What to do
Extract all of the entries and give them again, word for word.

[Saved entries]

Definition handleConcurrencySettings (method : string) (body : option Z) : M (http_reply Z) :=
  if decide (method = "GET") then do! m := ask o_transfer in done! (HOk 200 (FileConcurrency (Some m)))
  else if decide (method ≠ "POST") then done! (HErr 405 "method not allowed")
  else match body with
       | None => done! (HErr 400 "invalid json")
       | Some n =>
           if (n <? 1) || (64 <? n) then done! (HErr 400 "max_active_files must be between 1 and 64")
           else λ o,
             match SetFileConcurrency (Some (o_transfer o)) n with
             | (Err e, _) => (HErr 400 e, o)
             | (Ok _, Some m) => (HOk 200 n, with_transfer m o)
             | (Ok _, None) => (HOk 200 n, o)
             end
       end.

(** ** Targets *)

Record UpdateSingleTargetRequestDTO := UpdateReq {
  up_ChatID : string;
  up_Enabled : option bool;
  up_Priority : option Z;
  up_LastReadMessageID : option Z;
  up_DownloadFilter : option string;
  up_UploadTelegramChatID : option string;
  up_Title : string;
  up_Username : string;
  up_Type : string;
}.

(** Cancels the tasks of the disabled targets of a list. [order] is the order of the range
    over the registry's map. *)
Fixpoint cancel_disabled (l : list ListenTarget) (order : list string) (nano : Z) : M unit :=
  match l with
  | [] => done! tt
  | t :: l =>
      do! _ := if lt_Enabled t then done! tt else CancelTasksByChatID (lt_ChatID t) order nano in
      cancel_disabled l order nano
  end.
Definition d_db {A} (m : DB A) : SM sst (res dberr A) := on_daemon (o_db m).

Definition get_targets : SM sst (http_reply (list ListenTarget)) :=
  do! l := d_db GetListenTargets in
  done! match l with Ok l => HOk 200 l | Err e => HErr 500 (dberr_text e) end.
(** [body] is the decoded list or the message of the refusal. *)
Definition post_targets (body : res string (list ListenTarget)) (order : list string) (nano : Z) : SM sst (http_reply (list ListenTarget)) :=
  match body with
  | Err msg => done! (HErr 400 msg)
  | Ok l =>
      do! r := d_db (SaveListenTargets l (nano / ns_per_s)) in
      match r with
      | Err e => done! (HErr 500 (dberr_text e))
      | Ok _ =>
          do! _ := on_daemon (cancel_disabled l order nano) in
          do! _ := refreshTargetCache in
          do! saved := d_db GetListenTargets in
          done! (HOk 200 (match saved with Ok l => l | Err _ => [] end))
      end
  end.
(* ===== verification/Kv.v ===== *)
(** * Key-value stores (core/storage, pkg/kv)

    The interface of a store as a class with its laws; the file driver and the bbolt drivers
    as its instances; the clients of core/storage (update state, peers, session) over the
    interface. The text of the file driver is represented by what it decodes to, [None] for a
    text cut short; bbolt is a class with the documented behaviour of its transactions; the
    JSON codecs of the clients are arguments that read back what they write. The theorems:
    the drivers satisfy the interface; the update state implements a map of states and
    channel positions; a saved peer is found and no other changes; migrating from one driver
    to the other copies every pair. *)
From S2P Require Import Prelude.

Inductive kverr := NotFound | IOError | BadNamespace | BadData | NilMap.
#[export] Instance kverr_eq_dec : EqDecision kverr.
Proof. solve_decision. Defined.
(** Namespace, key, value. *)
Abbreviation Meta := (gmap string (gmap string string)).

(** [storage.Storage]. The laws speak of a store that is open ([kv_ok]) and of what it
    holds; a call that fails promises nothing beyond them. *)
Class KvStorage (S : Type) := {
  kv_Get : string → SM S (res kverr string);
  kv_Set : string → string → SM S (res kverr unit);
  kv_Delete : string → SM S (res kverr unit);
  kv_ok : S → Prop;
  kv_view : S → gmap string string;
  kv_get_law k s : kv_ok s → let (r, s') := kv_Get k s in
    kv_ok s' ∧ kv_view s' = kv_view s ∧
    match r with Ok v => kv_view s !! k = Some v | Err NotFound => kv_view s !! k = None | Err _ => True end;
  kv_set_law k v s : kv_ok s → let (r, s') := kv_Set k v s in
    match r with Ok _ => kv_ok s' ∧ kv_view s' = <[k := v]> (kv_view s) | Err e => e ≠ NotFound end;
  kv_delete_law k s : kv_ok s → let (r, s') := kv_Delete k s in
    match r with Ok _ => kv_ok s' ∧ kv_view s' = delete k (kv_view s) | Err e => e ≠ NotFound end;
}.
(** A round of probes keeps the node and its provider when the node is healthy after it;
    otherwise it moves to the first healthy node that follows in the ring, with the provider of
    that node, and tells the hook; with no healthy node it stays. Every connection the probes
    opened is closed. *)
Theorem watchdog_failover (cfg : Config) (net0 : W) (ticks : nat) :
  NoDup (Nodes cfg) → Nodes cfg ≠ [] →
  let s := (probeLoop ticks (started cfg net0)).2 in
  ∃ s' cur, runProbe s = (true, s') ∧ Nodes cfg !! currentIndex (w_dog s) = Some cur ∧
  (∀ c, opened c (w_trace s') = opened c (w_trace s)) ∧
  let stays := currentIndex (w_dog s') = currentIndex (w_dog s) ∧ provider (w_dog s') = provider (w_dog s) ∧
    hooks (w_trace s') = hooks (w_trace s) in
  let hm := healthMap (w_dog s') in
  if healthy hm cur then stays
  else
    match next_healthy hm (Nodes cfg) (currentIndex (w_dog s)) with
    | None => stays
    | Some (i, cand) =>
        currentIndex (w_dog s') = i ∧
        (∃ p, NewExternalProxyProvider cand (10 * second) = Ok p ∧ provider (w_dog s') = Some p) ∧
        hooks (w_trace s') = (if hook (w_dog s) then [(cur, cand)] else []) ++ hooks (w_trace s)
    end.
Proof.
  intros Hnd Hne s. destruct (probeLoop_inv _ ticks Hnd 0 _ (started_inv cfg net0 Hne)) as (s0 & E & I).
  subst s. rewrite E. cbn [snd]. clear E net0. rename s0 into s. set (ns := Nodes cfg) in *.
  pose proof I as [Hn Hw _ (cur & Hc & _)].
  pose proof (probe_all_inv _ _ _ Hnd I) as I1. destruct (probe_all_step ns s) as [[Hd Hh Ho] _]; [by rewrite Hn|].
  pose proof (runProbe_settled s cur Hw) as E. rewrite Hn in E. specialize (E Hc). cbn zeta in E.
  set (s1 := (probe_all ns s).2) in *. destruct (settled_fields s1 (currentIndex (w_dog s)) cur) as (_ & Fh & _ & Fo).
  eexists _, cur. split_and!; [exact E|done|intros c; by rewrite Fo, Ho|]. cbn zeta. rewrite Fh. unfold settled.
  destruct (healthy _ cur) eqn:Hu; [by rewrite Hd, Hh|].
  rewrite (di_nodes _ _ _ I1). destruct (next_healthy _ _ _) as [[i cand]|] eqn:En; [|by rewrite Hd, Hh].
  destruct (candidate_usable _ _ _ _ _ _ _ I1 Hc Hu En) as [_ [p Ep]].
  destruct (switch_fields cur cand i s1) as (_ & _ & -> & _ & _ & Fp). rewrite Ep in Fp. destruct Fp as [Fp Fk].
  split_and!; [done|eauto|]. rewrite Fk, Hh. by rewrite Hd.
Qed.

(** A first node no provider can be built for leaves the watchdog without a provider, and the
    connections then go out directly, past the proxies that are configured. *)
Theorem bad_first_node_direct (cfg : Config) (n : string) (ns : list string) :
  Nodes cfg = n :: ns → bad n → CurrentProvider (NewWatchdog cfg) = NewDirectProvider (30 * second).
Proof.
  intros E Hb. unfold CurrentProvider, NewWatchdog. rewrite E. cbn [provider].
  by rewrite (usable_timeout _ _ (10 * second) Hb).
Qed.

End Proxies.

Task result
Definition handleConcurrencySettings (method : string) (body : option Z) : M (http_reply Z) :=
  if decide (method = "GET") then do! m := ask o_transfer in done! (HOk 200 (FileConcurrency (Some m)))
  else if decide (method ≠ "POST") then done! (HErr 405 "method not allowed")
  else match body with
       | None => done! (HErr 400 "invalid json")
       | Some n =>
           if (n <? 1) || (64 <? n) then done! (HErr 400 "max_active_files must be between 1 and 64")
           else λ o,
             match SetFileConcurrency (Some (o_transfer o)) n with
             | (Err e, _) => (HErr 400 e, o)
             | (Ok _, Some m) => (HOk 200 n, with_transfer m o)
             | (Ok _, None) => (HOk 200 n, o)
             end
       end.

(** ** Targets *)

Record UpdateSingleTargetRequestDTO := UpdateReq {
  up_ChatID : string;
  up_Enabled : option bool;
  up_Priority : option Z;
  up_LastReadMessageID : option Z;
  up_DownloadFilter : option string;
  up_UploadTelegramChatID : option string;
  up_Title : string;
  up_Username : string;
  up_Type : string;
}.

(** Cancels the tasks of the disabled targets of a list. [order] is the order of the range
    over the registry's map. *)
Fixpoint cancel_disabled (l : list ListenTarget) (order : list string) (nano : Z) : M unit :=
  match l with
  | [] => done! tt
  | t :: l =>
      do! _ := if lt_Enabled t then done! tt else CancelTasksByChatID (lt_ChatID t) order nano in
      cancel_disabled l order nano
  end.
Definition d_db {A} (m : DB A) : SM sst (res dberr A) := on_daemon (o_db m).

Definition get_targets : SM sst (http_reply (list ListenTarget)) :=
  do! l := d_db GetListenTargets in
  done! match l with Ok l => HOk 200 l | Err e => HErr 500 (dberr_text e) end.
(** [body] is the decoded list or the message of the refusal. *)
Definition post_targets (body : res string (list ListenTarget)) (order : list string) (nano : Z) : SM sst (http_reply (list ListenTarget)) :=
  match body with
  | Err msg => done! (HErr 400 msg)
  | Ok l =>
      do! r := d_db (SaveListenTargets l (nano / ns_per_s)) in
      match r with
      | Err e => done! (HErr 500 (dberr_text e))
      | Ok _ =>
          do! _ := on_daemon (cancel_disabled l order nano) in
          do! _ := refreshTargetCache in
          do! saved := d_db GetListenTargets in
          done! (HOk 200 (match saved with Ok l => l | Err _ => [] end))
      end
  end.
(* ===== verification/Kv.v ===== *)
(** * Key-value stores (core/storage, pkg/kv)

    The interface of a store as a class with its laws; the file driver and the bbolt drivers
    as its instances; the clients of core/storage (update state, peers, session) over the
    interface. The text of the file driver is represented by what it decodes to, [None] for a
    text cut short; bbolt is a class with the documented behaviour of its transactions; the
    JSON codecs of the clients are arguments that read back what they write. The theorems:
    the drivers satisfy the interface; the update state implements a map of states and
    channel positions; a saved peer is found and no other changes; migrating from one driver
    to the other copies every pair. *)
From S2P Require Import Prelude.

Inductive kverr := NotFound | IOError | BadNamespace | BadData | NilMap.
#[export] Instance kverr_eq_dec : EqDecision kverr.
Proof. solve_decision. Defined.
(** Namespace, key, value. *)
Abbreviation Meta := (gmap string (gmap string string)).

(** [storage.Storage]. The laws speak of a store that is open ([kv_ok]) and of what it
    holds; a call that fails promises nothing beyond them. *)
Class KvStorage (S : Type) := {
  kv_Get : string → SM S (res kverr string);
  kv_Set : string → string → SM S (res kverr unit);
  kv_Delete : string → SM S (res kverr unit);
  kv_ok : S → Prop;
  kv_view : S → gmap string string;
  kv_get_law k s : kv_ok s → let (r, s') := kv_Get k s in
    kv_ok s' ∧ kv_view s' = kv_view s ∧
    match r with Ok v => kv_view s !! k = Some v | Err NotFound => kv_view s !! k = None | Err _ => True end;
  kv_set_law k v s : kv_ok s → let (r, s') := kv_Set k v s in
    match r with Ok _ => kv_ok s' ∧ kv_view s' = <[k := v]> (kv_view s) | Err e => e ≠ NotFound end;
  kv_delete_law k s : kv_ok s → let (r, s') := kv_Delete k s in
    match r with Ok _ => kv_ok s' ∧ kv_view s' = delete k (kv_view s) | Err e => e ≠ NotFound end;
}.
(** A round of probes keeps the node and its provider when the node is healthy after it;
    otherwise it moves to the first healthy node that follows in the ring, with the provider of
    that node, and tells the hook; with no healthy node it stays. Every connection the probes
    opened is closed. *)
Theorem watchdog_failover (cfg : Config) (net0 : W) (ticks : nat) :
  NoDup (Nodes cfg) → Nodes cfg ≠ [] →
  let s := (probeLoop ticks (started cfg net0)).2 in
  ∃ s' cur, runProbe s = (true, s') ∧ Nodes cfg !! currentIndex (w_dog s) = Some cur ∧
  (∀ c, opened c (w_trace s') = opened c (w_trace s)) ∧
  let stays := currentIndex (w_dog s') = currentIndex (w_dog s) ∧ provider (w_dog s') = provider (w_dog s) ∧
    hooks (w_trace s') = hooks (w_trace s) in
  let hm := healthMap (w_dog s') in
  if healthy hm cur then stays
  else
    match next_healthy hm (Nodes cfg) (currentIndex (w_dog s)) with
    | None => stays
    | Some (i, cand) =>
        currentIndex (w_dog s') = i ∧
        (∃ p, NewExternalProxyProvider cand (10 * second) = Ok p ∧ provider (w_dog s') = Some p) ∧
        hooks (w_trace s') = (if hook (w_dog s) then [(cur, cand)] else []) ++ hooks (w_trace s)
    end.
Proof.
  intros Hnd Hne s. destruct (probeLoop_inv _ ticks Hnd 0 _ (started_inv cfg net0 Hne)) as (s0 & E & I).
  subst s. rewrite E. cbn [snd]. clear E net0. rename s0 into s. set (ns := Nodes cfg) in *.
  pose proof I as [Hn Hw _ (cur & Hc & _)].
  pose proof (probe_all_inv _ _ _ Hnd I) as I1. destruct (probe_all_step ns s) as [[Hd Hh Ho] _]; [by rewrite Hn|].
  pose proof (runProbe_settled s cur Hw) as E. rewrite Hn in E. specialize (E Hc). cbn zeta in E.
  set (s1 := (probe_all ns s).2) in *. destruct (settled_fields s1 (currentIndex (w_dog s)) cur) as (_ & Fh & _ & Fo).
  eexists _, cur. split_and!; [exact E|done|intros c; by rewrite Fo, Ho|]. cbn zeta. rewrite Fh. unfold settled.
  destruct (healthy _ cur) eqn:Hu; [by rewrite Hd, Hh|].
  rewrite (di_nodes _ _ _ I1). destruct (next_healthy _ _ _) as [[i cand]|] eqn:En; [|by rewrite Hd, Hh].
  destruct (candidate_usable _ _ _ _ _ _ _ I1 Hc Hu En) as [_ [p Ep]].
  destruct (switch_fields cur cand i s1) as (_ & _ & -> & _ & _ & Fp). rewrite Ep in Fp. destruct Fp as [Fp Fk].
  split_and!; [done|eauto|]. rewrite Fk, Hh. by rewrite Hd.
Qed.

(** A first node no provider can be built for leaves the watchdog without a provider, and the
    connections then go out directly, past the proxies that are configured. *)
Theorem bad_first_node_direct (cfg : Config) (n : string) (ns : list string) :
  Nodes cfg = n :: ns → bad n → CurrentProvider (NewWatchdog cfg) = NewDirectProvider (30 * second).
Proof.
  intros E Hb. unfold CurrentProvider, NewWatchdog. rewrite E. cbn [provider].
  by rewrite (usable_timeout _ _ (10 * second) Hb).
Qed.

End Proxies.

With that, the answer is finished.